Black History Month invites us to reflect not only on Black excellence and resilience, but also on the systems that have shaped—and constrained—Black lives in Canada. One of those systems is food.

Access to healthy, affordable, and culturally appropriate food has never been evenly distributed. For many Black communities across Canada, food insecurity is not a temporary crisis, but the result of long-standing structural inequities rooted in racism, economic exclusion, and neighbourhood disinvestment.

Understanding food injustice is part of understanding Black history—past and present.




Food Insecurity Is Not New. It Is Historical (Yes, Even in Canada)


Black communities have been present in Canada for over 400 years. From enslavement in New France and British North America to segregation in housing, education, and employment, Black Canadians have long faced systemic barriers to land ownership, wealth accumulation, and food security.

Communities such as Africville in Halifax were deliberately under-resourced and eventually displaced, cutting residents off from land, livelihoods, and food autonomy. These patterns did not disappear—they evolved.

Research from the Canadian Centre for Policy Alternatives shows that racialized neighbourhoods today continue to experience lower public investment and fewer essential services, including access to affordable grocery stores.

Food Apartheid in a Canadian Context

During Black History Month, it is important to name that food inequity is not accidental. Many advocates, including those at Food Secure Canada, use the term food apartheid rather than “food desert” to reflect the role of policy, racism, and power in shaping food access.

In many predominantly Black neighbourhoods across Canadian cities, residents are more likely to encounter:

  • Convenience and dollar stores instead of full-service grocery stores

  • Higher prices for fresh produce

  • Limited availability of culturally significant foods

Research from the University of Toronto shows that Black households in Canada are more than three times as likely to experience food insecurity as white households—even when income is taken into account.

This disparity is one of the clearest indicators of structural racism in Canada’s food system.

Labour, Income, and Time Poverty

Black History Month is also a moment to recognize the relationship between labour and food access.

Data from Statistics Canada shows that Black Canadians are more likely to work in low-wage or precarious employment, earn less than non-racialized workers with similar qualifications, and experience underemployment.

These realities create time poverty: less time and energy to travel to grocery stores, prepare meals from scratch, or navigate complex food systems. When healthy food requires more time, money, transportation, and effort, it is no longer a matter of personal choice—it is a structural constraint.

Culture, Food, and Survival

Black food traditions are rooted in survival, creativity, and care. Many dishes associated with the African diaspora emerged from scarcity and exclusion, yet are often mischaracterized as “unhealthy” without acknowledging their historical and cultural context.

Colonialism, enslavement, and restrictive immigration policies disrupted access to land and traditional foodways, while Western nutrition standards continue to devalue culturally meaningful foods.
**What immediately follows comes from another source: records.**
(** ** Sending *)

Definition serializeToBuffer (message : M) (buf : Buffer) : result (Buffer * Z) :=
  byte_size ← sint 32 (zlen (SerializeToArray message));
  n ← sint 32 (byte_size + kChecksumLen);
  buf ← Buffer.ensureWritableBytes buf (u64 n);
  v ← vec_write (Buffer.buffer_ buf) (Buffer.beginWrite buf) (SerializeToArray message);
  buf ← Buffer.hasWritten (Buffer.mkBuffer v (Buffer.readerIndex_ buf) (Buffer.writerIndex_ buf)) (u64 byte_size);
  Ok (buf, byte_size).

Definition fillEmptyBuffer (c : ProtobufCodecLite) (buf : Buffer) (message : M) : result Buffer :=
  _ ← check (Buffer.readableBytes buf =? 0);
  buf ← Buffer.append buf (tag_ c);
  '(buf, byte_size) ← serializeToBuffer message buf;
  data ← vec_read (Buffer.buffer_ buf) (Buffer.peek buf) (s32 (Buffer.readableBytes buf));
  let checkSum := checksum data in
  buf ← Buffer.appendInt32 buf checkSum;
  _ ← check (Buffer.readableBytes buf =? u64 (zlen (tag_ c) + byte_size + kChecksumLen));
  let len := s32 (hostToNetwork32 (u32 (s32 (Buffer.readableBytes buf)))) in
  Buffer.prepend buf (obj_bytes 4 (u32 len)).

Definition send (c : ProtobufCodecLite) (message : M) : result (list TcpConnection.action) :=
  buf ← Buffer.make Buffer.kInitialSize;
  buf ← fillEmptyBuffer c buf message;
  Ok [TcpConnection.SendBuffer buf].

(** ** Receiving *)

(** What the loop of [onMessage] reports. *)
Inductive report := Received (m : M) | Skipped (raw : bytes) | Refused (e : ErrorCode).

(** One round: the buffer, what was reported, and whether the loop goes on. *)
Definition receive_round (c : ProtobufCodecLite) (buf : Buffer) : result (Buffer * list report * bool) :=
  if u32 (kMinMessageLen c + kHeaderLen) <=? Buffer.readableBytes buf
  then
    len ← Buffer.peekInt32 buf;
    if (kMaxMessageLen <? len) || (len <? kMinMessageLen c)
    then Ok (buf, [Refused kInvalidLength], false)
    else if kHeaderLen + len <=? Buffer.readableBytes buf
    then
      raw ← vec_read (Buffer.buffer_ buf) (Buffer.peek buf) (kHeaderLen + len);
      if match rawCb_ c with Some cb => negb (cb raw) | None => false end
      then buf ← Buffer.retrieve buf (kHeaderLen + len); Ok (buf, [Skipped raw], true)
      else
        match parse c (zdrop kHeaderLen raw) with
        | (kNoError, Some m) =>
            buf ← Buffer.retrieve buf (kHeaderLen + len);
            Ok (buf, [Received m], true)
        | (errorCode, _) => Ok (buf, [Refused errorCode], false)
        end
    else Ok (buf, [], false)
  else Ok (buf, [], false).
(** The call numbered [id m] is over: its response object got [new]. *)
Lemma rpc_retire s m q out v me r :
  rpc_inv s → s2c s = m :: q → calls s !! id m = Some (v, me, r, out) →
  outstandings_ (client s) !! id m = Some out →
  let new := if accepted v me r then [(out_response out, answer v me r)] else [] in
  rpc_inv (mkSystem (mkRpcChannel (id_ (client s)) (delete (id m) (outstandings_ (client s))) (services_ (client s)))
    (server s) (c2s s) q (working s) (calls s) (parsed s ++ new) (finished s ++ [out_done out])).
Proof.
  intros [] Eq Hcall Hout new. destruct rpc_flight0 as [Hnd Hfl]. rewrite Eq in rpc_s2c0.
  apply Forall_cons in rpc_s2c0 as [_ Hq].
  assert (flight s ≡ₚ id m :: ((id <$> c2s s) ++ (snd <$> working s) ++ (id <$> q))) as HP.
  { unfold flight. rewrite Eq. cbn. solve_Permutation. }
  rewrite HP in Hnd. apply NoDup_cons in Hnd as [Hnin Hnd].
  assert (∀ j o, outstandings_ (client s) !! j = None → calls s !! j = Some o → j ≠ id m) as Hother by congruence.
  constructor; cbn [client server c2s s2c working calls parsed finished outstandings_ id_]; try done.
  - unfold flight. cbn [c2s working s2c]. split; [done|]. intros j. destruct (decide (j = id m)) as [->|Hj].
    + rewrite lookup_delete_eq. split; [done|]. by intros [? ?].
    + rewrite lookup_delete_ne, <- Hfl, HP, elem_of_cons by done. naive_solver.
  - intros j o. rewrite lookup_delete_Some. intros [_ Ho]. auto.
  - intros j v' m' r' o Hj Hjo. destruct (decide (j = id m)) as [->|Hne].
    + rewrite Hcall in Hj. injection Hj as <- <- <- <-. unfold new. split; [|set_solver]. intros ->. set_solver.
    + rewrite lookup_delete_ne in Hjo by done. destruct (rpc_complete0 _ _ _ _ _ Hj Hjo) as [Hx Hy]. set_solver.
  - destruct rpc_parsed0 as [Hpd Hp]. split.
    + rewrite fmap_app. apply NoDup_app. split_and!; [done| |unfold new; case_match; by repeat constructor; set_solver].
      intros o ([o' d] & -> & Hx)%list_elem_of_fmap Hin. destruct (Hp _ _ Hx) as (j & ? & ? & ? & dn & Hj & Hjo & _).
      apply (Hother j _ Hjo Hj), (rpc_distinct0 j (id m) _ _ _ _ Hj Hcall). left. unfold new in Hin.
      destruct (accepted v me r); set_solver.
    + intros o d [Hod|Hod]%elem_of_app.
      * destruct (Hp _ _ Hod) as (j & v' & m' & r' & dn & Hj & Hjo & ?). exists j, v', m', r', dn.
        split_and!; try tauto. rewrite lookup_delete_None. auto.
      * unfold new in Hod. destruct (accepted v me r) eqn:Ha; [|set_solver].
        apply list_elem_of_singleton in Hod as [= -> ->]. destruct out as [o' dn]. exists (id m), v, me, r, dn.
        split_and!; try done. apply lookup_delete_eq.
  - destruct rpc_finished0 as [Hfd Hf]. split.
    + apply NoDup_app. split_and!; [done| |apply NoDup_singleton]. intros x Hx ->%list_elem_of_singleton.
      destruct (Hf _ Hx) as (j & q' & o & Hj & Hjo). apply (Hother j _ Hjo Hj), (rpc_distinct0 j (id m) _ _ _ _ Hj Hcall).
      by right.
    + intros dn [Hdn|Hdn]%elem_of_app.
      * destruct (Hf _ Hdn) as (j & q' & o & Hj & Hjo). exists j, q', o. split; [done|]. rewrite lookup_delete_None. auto.
      * apply list_elem_of_singleton in Hdn as ->. destruct out as [o dn]. exists (id m), (v, me, r), o.
        split; [done|]. apply lookup_delete_eq.
Qed.
Record cl_inv (w : World) : Prop := {
  cl_con : obeyed (connector_ w);
  cl_next : nextConnId_ (client w) = zlen (objects w) + 1;
  cl_conn : ∀ i o, objects w !! i = Some o → conn_ok w i o;
  cl_one : ∀ i j o o', objects w !! i = Some o → objects w !! j = Some o' → is_open o → is_open o' → i = j;
  cl_cur : gone w = false → ∀ i, connection_ (client w) = Some i ↔ ∃ o, objects w !! i = Some o ∧ is_open o;
  cl_tasks : NoDup (tasks w) ∧ Forall (λ i, (i < length (objects w))%nat) (tasks w);
  cl_stop : connect_ (client w) = true → gone w = false → Connector.StopInLoop ∉ Connector.queue (connector_ w);
  cl_gone : gone w = true → Connector.connect_ (Connector.con (connector_ w)) = false ∨
    Connector.state_ (Connector.con (connector_ w)) = Connector.kConnected;
  cl_fds : NoDup (conn_fd <$> objects w) ∧
    ∀ fd, Connector.sockets (connector_ w) !! fd = Some Connector.Handed ↔ fd ∈ conn_fd <$> objects w
}.

Lemma client_initial name : cl_inv (make name).
Proof.
  split; cbn; try done.
  - by exists [].
  - intros _ i. split; [done|]. by intros (o & ? & _).
  - split; constructor.
  - intros _ _. set_solver.
  - split; [constructor|]. intros fd. set_solver.
Qed.

(** The connector moves on; no connection is open unless it stays connected. *)
Lemma connector_moves w c k :
  cl_inv w → obeyed k → nextConnId_ c = nextConnId_ (client w) → connection_ c = connection_ (client w) →
  (∀ fd, Connector.sockets k !! fd = Some Connector.Handed ↔ Connector.sockets (connector_ w) !! fd = Some Connector.Handed) →
  (Connector.state_ (Connector.con (connector_ w)) = Connector.kConnected →
   Connector.state_ (Connector.con k) = Connector.kConnected) →
  (connect_ c = true → gone w = false → Connector.StopInLoop ∉ Connector.queue k) →
  (gone w = true → Connector.connect_ (Connector.con (connector_ w)) = false → Connector.connect_ (Connector.con k) = false) →
  cl_inv (mkWorld c k (objects w) (tasks w) (gone w)).
Proof.
  intros [] Ho En Ec Hf Hs Hq Hg. split; cbn; try done; [congruence|..].
  - intros i o Hi. specialize (cl_conn0 i o Hi). unfold conn_ok in *. cbn. destruct (decide (is_open o)); [|done].
    destruct cl_conn0 as (? & ? & ?). auto.
  - by rewrite Ec.
  - intros Hgo. destruct (cl_gone0 Hgo) as [?|?]; auto.
  - split; [apply cl_fds0|]. intros fd. rewrite Hf. apply cl_fds0.
Qed.

(** One connection changes. *)
Lemma object_changes w i o o' c q g :
  cl_inv w → objects w !! i = Some o → conn_fd o' = conn_fd o → nextConnId_ c = nextConnId_ (client w) →
  (is_open o' → is_open o) → (∀ j, j ≠ i → j ∈ q ↔ j ∈ tasks w) → NoDup q →
  Forall (λ i, (i < length (objects w))%nat) q →
  let w' := mkWorld c (connector_ w) (<[i := o']> (objects w)) q g in
  (g = false → ∀ j, connection_ c = Some j ↔ ∃ oj, objects w' !! j = Some oj ∧ is_open oj) →
  (connect_ c = true → g = false → Connector.StopInLoop ∉ Connector.queue (connector_ w)) →
  (g = true → Connector.connect_ (Connector.con (connector_ w)) = false ∨
    Connector.state_ (Connector.con (connector_ w)) = Connector.kConnected) →
  conn_ok w' i o' → cl_inv w'.
Proof.
  intros [] Hi Hfd En Hop Hq Hnd Hlt w' Hcur Hst Hg Hok. pose proof (lookup_lt_Some _ _ _ Hi) as Hlen.
  assert (∀ j oj, objects w' !! j = Some oj → j = i ∧ oj = o' ∨ j ≠ i ∧ objects w !! j = Some oj) as Hlk.
  { intros j oj Hj. apply list_lookup_insert_Some in Hj as [(-> & -> & _)|[? ?]]; auto. }
  assert (∀ j oj, objects w' !! j = Some oj → is_open oj → ∃ o1, objects w !! j = Some o1 ∧ is_open o1) as Hback.
  { intros j oj Hj Hoj. destruct (Hlk j oj Hj) as [[-> ->]|[_ Hj']]; eauto. }
  split; try done.
  - cbn. unfold zlen. rewrite length_insert, En. apply cl_next0.
  - intros j oj Hj. destruct (Hlk j oj Hj) as [[-> ->]|[Hne Hj']]; [done|]. specialize (cl_conn0 j oj Hj').
    unfold conn_ok in *. cbn in *. destruct (decide (is_open oj)); [by rewrite Hq|].
    destruct cl_conn0 as [? ->]. split; [done|]. apply bool_decide_ext. by rewrite Hq.
  - intros j1 j2 o1 o2 H1 H2 O1 O2. destruct (Hback _ _ H1 O1) as (? & ? & ?), (Hback _ _ H2 O2) as (? & ? & ?). eauto.
  - split; [done|]. eapply Forall_impl; [exact Hlt|]. intros j. cbn. by rewrite length_insert.
  - cbn. rewrite list_fmap_insert, Hfd, list_insert_id; [done|]. by rewrite list_lookup_fmap, Hi.
Qed.

(** [shutdown] and [forceClose] keep an open connection open. *)
Lemma shutdown_keeps w i o c g :
  cl_inv w → objects w !! i = Some o → nextConnId_ c = nextConnId_ (client w) → connection_ c = connection_ (client w) →
  (g = false → gone w = false) →
  (connect_ c = true → g = false → Connector.StopInLoop ∉ Connector.queue (connector_ w)) →
  (g = true → Connector.connect_ (Connector.con (connector_ w)) = false ∨
    Connector.state_ (Connector.con (connector_ w)) = Connector.kConnected) →
  cl_inv (mkWorld c (connector_ w) (<[i := shutdown_state o]> (objects w)) (tasks w) g).
Proof.
  intros H Hi En Ec Hg Hs Hg2. assert (is_open (shutdown_state o) ↔ is_open o) as Ho.
  { unfold shutdown_state, is_open. case_bool_decide as E; [|done]. cbn. rewrite E. naive_solver. }
  pose proof (lookup_lt_Some _ _ _ Hi) as Hlen.
  eapply (object_changes w i o); eauto; try solve [apply H]; try done.
  - unfold shutdown_state. by case_bool_decide.
  - apply Ho.
  - intros Hgo j. rewrite Ec, (cl_cur _ H (Hg Hgo)). cbn. destruct (decide (i = j)) as [<-|Hne].
    + rewrite list_lookup_insert_eq by done. rewrite Hi. naive_solver.
    + by rewrite list_lookup_insert_ne.
  - pose proof (cl_conn _ H i o Hi) as Hok. unfold conn_ok in *. cbn [tasks connector_]. destruct (decide (is_open o)) as [Hop|Hop].
    + rewrite decide_True by (by apply Ho). unfold shutdown_state. by case_bool_decide.
    + rewrite decide_False by (by rewrite Ho). unfold shutdown_state. rewrite bool_decide_false; [done|]. by destruct Hok as [-> _].
Qed.

(** The open connection was the only one. *)
Lemma closed_none_open w i o :
  cl_inv w → objects w !! i = Some o → is_open o →
  ∀ j oj, <[i := set_state kDisconnected o]> (objects w) !! j = Some oj → ¬ is_open oj.
Proof.
  intros H Hi Ho j oj Hj Hoj. apply list_lookup_insert_Some in Hj as [(-> & <- & _)|[Hne Hj]]; [by destruct Hoj|].
  by destruct (Hne (cl_one _ H _ _ _ _ Hi Hj Ho Hoj)).
Qed.

(** The close of an open connection, before its callback. *)
Lemma closed_object w i o c :
  cl_inv w → objects w !! i = Some o → is_open o → nextConnId_ c = nextConnId_ (client w) → connection_ c = None →
  connect_ c = connect_ (client w) →
  cl_inv (mkWorld c (connector_ w) (<[i := set_state kDisconnected o]> (objects w)) (tasks w ++ [i]) (gone w)).
Proof.
  intros H Hi Ho En Ec Eb. pose proof (lookup_lt_Some _ _ _ Hi) as Hlen.
  pose proof (cl_conn _ H i o Hi) as Hok. unfold conn_ok in Hok. rewrite decide_True in Hok by done. destruct Hok as (Hp & Hnt & Hs).
  eapply (object_changes w i o); eauto; try solve [apply H]; try done.
  - intros j Hj. set_solver.
  - apply NoDup_app. split_and!; [apply H|set_solver|apply NoDup_singleton].
  - apply Forall_app. split; [apply H|]. by apply Forall_singleton.
  - intros _ j. rewrite Ec. split; [done|]. intros (oj & Hj & Hoj). by destruct (closed_none_open w i o H Hi Ho j oj Hj Hoj).
  - intros Hc Hg. rewrite Eb in Hc. by apply (cl_stop _ H).
  - unfold conn_ok. rewrite decide_False by (by intros [?|?]). cbn. split; [done|]. rewrite Hp. symmetry. apply bool_decide_eq_true. set_solver.
Qed.

(** No connection is open while the connector is not done. *)
Lemma none_open w i o :
  cl_inv w → Connector.state_ (Connector.con (connector_ w)) ≠ Connector.kConnected → objects w !! i = Some o →
  ¬ is_open o ∧ conn_state o = kDisconnected ∧ conn_polled o = bool_decide (i ∈ tasks w).
Proof.
  intros H Hs Hi. pose proof (cl_conn _ H i o Hi) as Hok. unfold conn_ok in Hok.
  destruct (decide (is_open o)); [by destruct Hok as (_ & _ & ?)|]. done.
Qed.

Lemma client_connection_inv w k fd peer :
  cl_inv w → obeyed k → gone w = false → nextConnId_ (client w) < 2 ^ 31 - 1 →
  Connector.state_ (Connector.con (connector_ w)) = Connector.kConnecting →
  Connector.state_ (Connector.con k) = Connector.kConnected →
  Connector.sockets (connector_ w) !! fd ≠ Some Connector.Handed →
  (∀ f, f ∈ Connector.queue k → f ∈ Connector.queue (connector_ w) ∨ f = Connector.ResetChannel) →
  (∀ x, Connector.sockets k !! x = Some Connector.Handed ↔ Connector.sockets (connector_ w) !! x = Some Connector.Handed ∨ x = fd) →
  ∃ w', newConnection fd peer (set_connector k w) = Ok w' ∧ cl_inv w' ∧ nextConnId_ (client w') = nextConnId_ (client w) + 1.
Proof.
  intros H Hk Hg Hid Hs Hs' Hfd Hq Hh. unfold newConnection. cbn [client set_connector objects tasks gone connector_].
  rewrite (proj2 (Z.ltb_lt _ _)) by done. unfold TcpServer.established. rewrite check_true, bind_Ok, bind_Ok by done.
  eexists. split; [done|]. split; [|done]. set (i := length (objects w)).
  assert (∀ j oj, objects w !! j = Some oj → ¬ is_open oj ∧ conn_state oj = kDisconnected ∧ conn_polled oj = bool_decide (j ∈ tasks w)) as Hno.
  { intros j oj. by apply none_open; [|congruence]. }
  assert (i ∉ tasks w) as Hni.
  { intros Hin. destruct (cl_tasks _ H) as [_ Ht]. rewrite Forall_forall in Ht. specialize (Ht i Hin). cbn in Ht. unfold i in Ht. lia. }
  cbn [conn_name conn_loop conn_fd]. set (o := mkConnection _ _ _ _ _). assert (is_open o) as Ho by (by left).
  assert (∀ j oj, (objects w ++ [o]) !! j = Some oj → j = i ∧ oj = o ∨ objects w !! j = Some oj) as Hlk.
  { intros j oj [?|[Hge Hj]]%lookup_app_Some; [auto|]. apply list_lookup_singleton_Some in Hj as [? <-]. left. split; [unfold i; lia|done]. }
  assert ((objects w ++ [o]) !! i = Some o) as Hnew by (by rewrite lookup_app_r, Nat.sub_diag).
  split; cbn [client connector_ objects tasks gone nextConnId_ connection_ connect_]; try done.
  - rewrite (cl_next _ H), zlen_app. done.
  - intros j oj Hj. unfold conn_ok. cbn [tasks connector_]. destruct (Hlk j oj Hj) as [[-> ->]|Hj'].
    + by rewrite decide_True.
    + destruct (Hno _ _ Hj') as (? & ? & ?). by rewrite decide_False.
  - intros j1 j2 o1 o2 H1 H2 O1 O2. destruct (Hlk _ _ H1) as [[-> ->]|H1']; [|by destruct (Hno _ _ H1')].
    destruct (Hlk _ _ H2) as [[-> ->]|H2']; [done|by destruct (Hno _ _ H2')].
  - intros _ j. split; [intros [= <-]; by exists o|]. intros (oj & Hj & Hoj).
    destruct (Hlk _ _ Hj) as [[-> ->]|Hj']; [done|by destruct (Hno _ _ Hj')].
  - split; [apply H|]. eapply Forall_impl; [apply H|]. intros j. cbn. rewrite length_app. cbn. lia.
  - intros Hc _ Hin. destruct (Hq _ Hin) as [Hin'|]; [|done]. by apply (cl_stop _ H).
  - intros _. by right.
  - destruct (cl_fds _ H) as [Hnd Hf]. rewrite fmap_app. cbn [fmap list_fmap conn_fd o]. split.
    + apply NoDup_app. split_and!; [done| |apply NoDup_singleton]. intros x Hx%Hf Hx2. apply list_elem_of_singleton in Hx2 as ->. done.
    + intros x. rewrite Hh, Hf, elem_of_app, list_elem_of_singleton. done.
Qed.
Food justice during Black History Month must include:

  • Respect for cultural food knowledge

  • Access to culturally appropriate ingredients

  • Support for Black-led food initiatives

Food is not just nourishment. It is memory, identity, and resistance.

Health Inequities Reflect Structural Conditions

Public health data from the Public Health Agency of Canada shows higher rates of diet-related illnesses—such as diabetes and obesity—within racialized communities. These outcomes are often framed as individual failings, but they are the predictable result of unequal food environments.

When communities are systematically denied access to healthy food across generations, health inequities are not surprising. They are structural.

Black History Month Is Also About the Future

Black History Month is not only a time to look back. It is a call to action.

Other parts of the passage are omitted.